Info media S.A., Luxembourg 



ABSTRACT 

This paper defines the role of a clearing house providing TV listings to Electronic Program Grade service providers. 
Tt provides an overview of the work that Infomedia S.A. does in terms of collection, processing, formatting and 
consistently applying program genre classifications to listings across a group of channels. The clearing house acts as 
the filter through which the data can be delivered in many different user-specific formats, ranging from print 
publishers' needs to digital Electronic Program Guide providers, including DVB Service Information. What services 
do such companies provide and what standards exist or still need to be defined? How do they assist service providers 
with the DVB-defined "Service Information" data stream for EPGs?

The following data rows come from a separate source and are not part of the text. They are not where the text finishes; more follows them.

Lemma fromkeys_not_nil l : l ≠ [] → Py.fromkeys [] l ≠ [].
Proof.
  destruct l as [|x l]; [done|]. intros _ Hnil.
  assert (x ∈ Py.fromkeys [] (x :: l)) as Hx
    by (apply fromkeys_elem_of, elem_of_cons; by left).
  rewrite Hnil in Hx. by apply elem_of_nil in Hx.
Qed.

Lemma sorted_set_NoDup l : NoDup (Py.sorted_set l).
Proof.
  unfold Py.sorted_set. rewrite merge_sort_Permutation. apply fromkeys_NoDup.
Qed.

Lemma sorted_set_elem_of l x : x ∈ Py.sorted_set l ↔ x ∈ l.
Proof.
  unfold Py.sorted_set. by rewrite merge_sort_Permutation, fromkeys_elem_of.
Qed.

Lemma sorted_set_not_nil l : l ≠ [] → Py.sorted_set l ≠ [].
Proof.
  intros Hl Hnil. apply (fromkeys_not_nil l Hl).
  apply Permutation_nil_r.
  pose proof (merge_sort_Permutation String.le (Py.fromkeys [] l)) as Hp.
  unfold Py.sorted_set in Hnil. by rewrite Hnil in Hp.
Qed.

(** The value stored for a wide-layout marker has no repeated label. *)
Lemma remove_duplicates_NoDup v : NoDup (Py.split "," (remove_duplicates v)).
Proof.
  unfold remove_duplicates.
  change ","%string with (String ","%char "").
  rewrite split_join.
  - apply fromkeys_NoDup.
  - apply fromkeys_not_nil, split_not_nil.
  - apply Forall_forall. intros p Hp.
    apply (proj1 (fromkeys_elem_of _ _)) in Hp.
    pose proof (split_pieces ","%char v) as Hall.
    rewrite Forall_forall in Hall. by apply Hall.
Qed.

(** The value stored for a long-layout marker has no repeated label. *)
Lemma clean_element_NoDup x : NoDup (Py.split "," (_clean_element x)).
Proof.
  unfold _clean_element.
  change ","%string with (String ","%char "").
  rewrite split_join.
  - apply sorted_set_NoDup.
  - apply sorted_set_not_nil. destruct (Py.split "," x) eqn:Hs; [|done].
    by destruct (split_not_nil ","%char x).
  - apply Forall_forall. intros p Hp.
    apply (proj1 (sorted_set_elem_of _ _)) in Hp.
    apply list_elem_of_fmap in Hp as (piece & -> & Hpiece).
    intros Hc%rstrip_chars%strip_chars_chars.
    pose proof (split_pieces ","%char x) as Hall.
    rewrite Forall_forall in Hall. by apply (Hall piece).
Qed.

End strings.

(** ** The canonicaliser *)

Section canonicaliser.
Implicit Types (d : gmap string string) (k m : string).

Lemma penta_rename_lookup spaced under canon d k :
  spaced ≠ canon → under ≠ canon →
  penta_rename spaced under canon d !! k =
    match d !! spaced with
    | Some v => if decide (k = canon) then Some v
                else if decide (k = spaced) then None else d !! k
    | None =>
        match d !! under with
        | Some v => if decide (k = canon) then Some v
                    else if decide (k = under) then None else d !! k
        | None => d !! k
        end
    end.
Proof.
  intros Hs Hu. unfold penta_rename.
  destruct (d !! spaced) as [v|] eqn:Hsp.
  - rewrite lookup_insert. repeat case_decide; subst; try done.
    + by rewrite lookup_delete_eq.
    + by rewrite lookup_delete_ne.
  - destruct (d !! under) as [v|] eqn:Hun; [|done].
    rewrite lookup_insert. repeat case_decide; subst; try done.
    + by rewrite lookup_delete_eq.
    + by rewrite lookup_delete_ne.
Qed.

Lemma penta_rename_ok spaced under canon d :
  spaced ≠ "Sample" → under ≠ "Sample" → canon ≠ "Sample" →
  dict_ok d → dict_ok (penta_rename spaced under canon d).
Proof.
  intros Hs Hu Hc [Hsample Hvals]. unfold penta_rename.
  destruct (d !! spaced) as [v|] eqn:Hsp.
  - split.
    + by rewrite lookup_insert_ne, lookup_delete_ne.
    + intros m w. rewrite lookup_insert_Some, lookup_delete_Some.
      intros [[<- <-]|(_ & _ & Hm)] Hne; eauto.
  - destruct (d !! under) as [v|] eqn:Hun; [|done].
    split.
    + by rewrite lookup_insert_ne, lookup_delete_ne.
    + intros m w. rewrite lookup_insert_Some, lookup_delete_Some.
      intros [[<- <-]|(_ & _ & Hm)] Hne; eauto.
Qed.

Lemma penta_fix_dict_ok d : dict_ok d → dict_ok (penta_fix_dict d).
Proof. intros Hd. unfold penta_fix_dict. by do 2 (apply penta_rename_ok; [done..|]). Qed.

(** The dictionary of a sample before the Penta spellings are folded:
    the cleaning applied to every value but the sample key. *)
Lemma cleaned_dict_ok (clean : string → string) (items : gmap string string) samp :
  (∀ v, NoDup (Py.split "," (clean v))) →
  dict_ok (map_imap (λ k v, Some (if decide (k = "Sample") then v else clean v))
                    (<["Sample" := samp]> items)).
Proof.
  intros Hclean. split.
  - rewrite map_lookup_imap, lookup_insert_eq. simpl. by eexists.
  - intros m v. rewrite map_lookup_imap.
    destruct (<["Sample" := samp]> items !! m) as [w|]; simpl; [|done].
    intros [= <-] Hm. by rewrite decide_False.
Qed.

Lemma wide_sample_dict_ok penta_fix rows samp :
  dict_ok (wide_sample_dict penta_fix rows samp).
Proof.
  unfold wide_sample_dict. cbv zeta.
  destruct penta_fix; [apply penta_fix_dict_ok|];
    apply cleaned_dict_ok, remove_duplicates_NoDup.
Qed.

Lemma long_sample_dict_ok r : dict_ok (long_sample_dict r).
Proof. apply cleaned_dict_ok, clean_element_NoDup. Qed.

Lemma sample_dicts_ok penta_fix tables :
  Forall dict_ok (sample_dicts penta_fix tables).
Proof.
  unfold sample_dicts. apply Forall_concat, Forall_fmap, Forall_forall.
  intros [rows|rows] _; simpl; apply Forall_fmap, Forall_forall; intros ? _; simpl.
  - apply wide_sample_dict_ok.
  - apply long_sample_dict_ok.
Qed.

End canonicaliser.

(** ** Renaming and the frame *)

Section frame.
Context {SR : SeriesRender}.
Implicit Types (d : gmap string string) (k m : string).

Lemma rename_dict_spec sm id d :
  delete "Sample" (rename_dict sm id d) = delete "Sample" d ∧
  rename_dict sm id d !! "Sample" = (λ k, rename_key sm k id) <$> d !! "Sample".
Proof.
  unfold rename_dict, rename_key. cbv zeta. case_decide as Hid.
  - split; [by rewrite delete_insert_eq|].
    rewrite lookup_insert_eq, Hid. simpl. by rewrite decide_True.
  - split; [done|].
    destruct (d !! "Sample") as [k|] eqn:Hk; simpl; [|done].
    rewrite decide_False; [done|congruence].
Qed.

Lemma rename_fold_spec sm ids d :
  delete "Sample" (fold_left (λ d id, rename_dict sm id d) ids d) = delete "Sample" d ∧
  fold_left (λ d id, rename_dict sm id d) ids d !! "Sample"
    = (λ k, fold_left (rename_key sm) ids k) <$> d !! "Sample".
Proof.
  revert d. induction ids as [|id ids IH]; intros d; cbn [fold_left].
  - split; [done|]. by destruct (d !! "Sample").
  - destruct (IH (rename_dict sm id d)) as [-> ->].
    destruct (rename_dict_spec sm id d) as [-> ->].
    split; [done|]. by destruct (d !! "Sample").
Qed.

Lemma rename_fold_fmap sm ids (l : list (gmap string string)) :
  fold_left (rename_id sm) ids l
  = (λ d, fold_left (λ d id, rename_dict sm id d) ids d) <$> l.
Proof.
  revert l. induction ids as [|id ids IH]; intros l; cbn [fold_left].
  - by rewrite list_fmap_id.
  - rewrite IH. unfold rename_id. by rewrite <-list_fmap_compose.
Qed.

(** The renaming changes nothing but the sample key of each row. *)
Lemma apply_sample_map_spec sample_map (l : list (gmap string string)) :
  ∃ g : gmap string string → gmap string string,
    apply_sample_map sample_map l = g <$> l ∧
    ∀ d, delete "Sample" (g d) = delete "Sample" d ∧
         g d !! "Sample" = rename_keys sample_map <$> d !! "Sample".
Proof.
  destruct sample_map as [sm|]; cbn [apply_sample_map rename_keys].
  - eexists. split; [apply rename_fold_fmap|].
    intros d. apply rename_fold_spec.
  - exists (λ d, d). split; [symmetry; apply list_fmap_id|].
    intros d. split; [done|]. by destruct (d !! "Sample").
Qed.

Lemma frame_record_dom columns d :
  dom d ⊆ columns →
  dom (frame_record columns d).2 = columns ∖ {["Sample"]}.
Proof.
  intros Hd. unfold frame_record. simpl.
  rewrite dom_union_L, dom_delete_L, dom_gset_to_gmap. set_solver.
Qed.

Lemma frame_record_lookup columns d m :
  m ∈ columns ∖ {["Sample"]} →
  (frame_record columns d).2 !! m = Some (default "" (d !! m)).
Proof.
  intros Hm. unfold frame_record. simpl.
  rewrite lookup_union, lookup_delete_ne by set_solver.
  rewrite lookup_gset_to_gmap, option_guard_True by done.
  by destruct (d !! m).
Qed.

Lemma frame_record_rekey columns d d' :
  delete "Sample" d' = delete "Sample" d →
  (frame_record columns d').2 = (frame_record columns d).2.
Proof. unfold frame_record. simpl. by intros ->. Qed.

Lemma frame_columns_dom (l : list (gmap string string)) d :
  d ∈ l → dom d ⊆ frame_columns l.
Proof.
  intros Hd k Hk. unfold frame_columns. apply elem_of_union_list.
  exists (dom d). split; [|done]. by apply list_elem_of_fmap_2.
Qed.

(** In every cohort that [str_ingress] returns, each record has the
    marker names of the whole input as its keys, a marker the sample
    has no value for holds the empty string, and no value repeats a
    label. *)
Lemma ingress_records_uniform tables sample_map penta_fix cohort :
  str_ingress tables sample_map penta_fix = Ok cohort →
  Forall (λ srec : string * gmap string string,
            dom srec.2 = marker_names penta_fix tables ∧
            map_Forall (λ _ v, NoDup (Py.split "," v)) srec.2) cohort ∧
  Forall2 (λ d (srec : string * gmap string string),
             ∀ m, m ∈ marker_names penta_fix tables →
                  srec.2 !! m = Some (default "" (d !! m)))
          (sample_dicts penta_fix tables) cohort.
Proof.
  unfold str_ingress, marker_names. cbv zeta.
  set (dicts := sample_dicts penta_fix tables).
  set (columns := frame_columns dicts).
  case_decide as Hsample; [|done]. case_decide as Hindex; [|done].
  intros [= <-].
  destruct (apply_sample_map_spec sample_map dicts) as (g & -> & Hg).
  rewrite <-list_fmap_compose. split.
  - apply Forall_fmap, Forall_forall. intros d Hd. unfold compose.
    rewrite (frame_record_rekey columns d (g d)) by apply Hg.
    split.
    + by apply frame_record_dom, frame_columns_dom.
    + intros m v Hv.
      destruct (decide (m ∈ columns ∖ {["Sample"]})) as [Hm|Hm].
      * rewrite frame_record_lookup in Hv by done.
        injection Hv as <-.
        destruct (d !! m) as [w|] eqn:Hw; simpl; [|apply NoDup_singleton].
        pose proof (sample_dicts_ok penta_fix tables) as Hok.
        rewrite Forall_forall in Hok. destruct (Hok d Hd) as [_ Hvals].
        apply (Hvals m w Hw). set_solver.
      * apply elem_of_dom_2 in Hv.
        rewrite frame_record_dom in Hv by by apply frame_columns_dom.
        done.
  - apply Forall2_fmap_r, Forall_Forall2_diag, Forall_forall.
    intros d Hd m Hm. unfold compose.
    rewrite (frame_record_rekey columns d (g d)) by apply Hg.
    by apply frame_record_lookup.
Qed.

(** *** The rename table *)

Lemma filter_old_absent (sm : list (string * string)) old :
  old ∉ sm.*1 → filter (λ p, p.1 = old) sm = [].
Proof.
  induction sm as [|[o n] sm IH]; [done|].
  rewrite fmap_cons, not_elem_of_cons. simpl. intros [Hne Hnot].
  rewrite filter_cons_False by (simpl; congruence). auto.
Qed.

Lemma filter_old_entry (sm : list (string * string)) old new :
  NoDup sm.*1 → (old, new) ∈ sm → filter (λ p, p.1 = old) sm = [(old, new)].
Proof.
  induction sm as [|[o n] sm IH].
  - by intros _ ?%elem_of_nil.
  - rewrite fmap_cons, NoDup_cons, elem_of_cons. simpl.
    intros [Ho Hnd] [[= <- <-]|Hin].
    + rewrite filter_cons_True by done. f_equal. by apply filter_old_absent.
    + rewrite filter_cons_False; [by apply IH|].
      simpl. intros ->. apply Ho.
      apply list_elem_of_fmap. by exists (old, new).
Qed.

Lemma renamed_entry (sm : list (string * string)) old new :
  NoDup sm.*1 → (old, new) ∈ sm → renamed sm old = new.
Proof.
  intros Hnd Hin. unfold renamed.
  by rewrite (proj1 (elem_of_list_to_map sm old new Hnd) Hin).
Qed.

Lemma renamed_absent (sm : list (string * string)) k :
  k ∉ sm.*1 → renamed sm k = k.
Proof.
  intros Hk. unfold renamed. by rewrite not_elem_of_list_to_map_1.
Qed.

And how does the concept translate also to other 
types of information-based interactive applications? 



INTRODUCTION 

Databases are obviously the foundation for all 
interactive applications. Yet many people involved in 
the creation of Electronic Program Guides (EPGs) for 
digital and other transmission methods assume that 
the data for EPGs is readily available in a consistent 
database format for easy inclusion into the DVB 
"Service Information" data stream. 

The work involved in getting the broadcasters ' 
original schedule listings into a consistent database 
format is actually a considerable one. And since EPGs 
impose a new requirement to provide late program 
changes to the data stream in "real-time" - there is 
still much work to be done. 

Infomedia has been in the market of preparing and 
distributing TV program listings for the past five 
years. The idea behind Infomedia was simple from the 
start. We aimed to provide a centralised electronic 
database for publishers and others who needed to 
access updated TV program listings.. 

The service we provide is and always has been 
available online, and has provided data formats 
tailored to our clients needs. 

♦ Electronic and centralised database 

♦ Focus - European TV listings and media news 

♦ Online - Accessed electronically by publishers 

♦ Formats - customised to clients' needs 



The purpose of this paper is to acquaint you with the 
work that we do, in order to highlight the realities of 
how the collection and data processing work is done. 
The idea is to hopefully give you a better sense of the 
detail involved in the creation of EPGs or Electronic 
Program Guides. 

BACKGROUND 

When I founded Infomedia five years ago, it was 
obvious to me that the way to work was not by hiring 
an army of typists to collect and re-key the data. But, 
to access, somehow, an "electronic" file which had 
already been prepared in the marketing department of 
a TV channel. 

When I was working in TV, most channels sent out 
printed guides by mail, and program changes by fax or 
telex. It was a costly and tedious operation 

Over the course of the last five years, things have 
obviously changed quite a lot. For one thing, we 
increased the number of channels we processed 
sixfold to now around 200 European channels. 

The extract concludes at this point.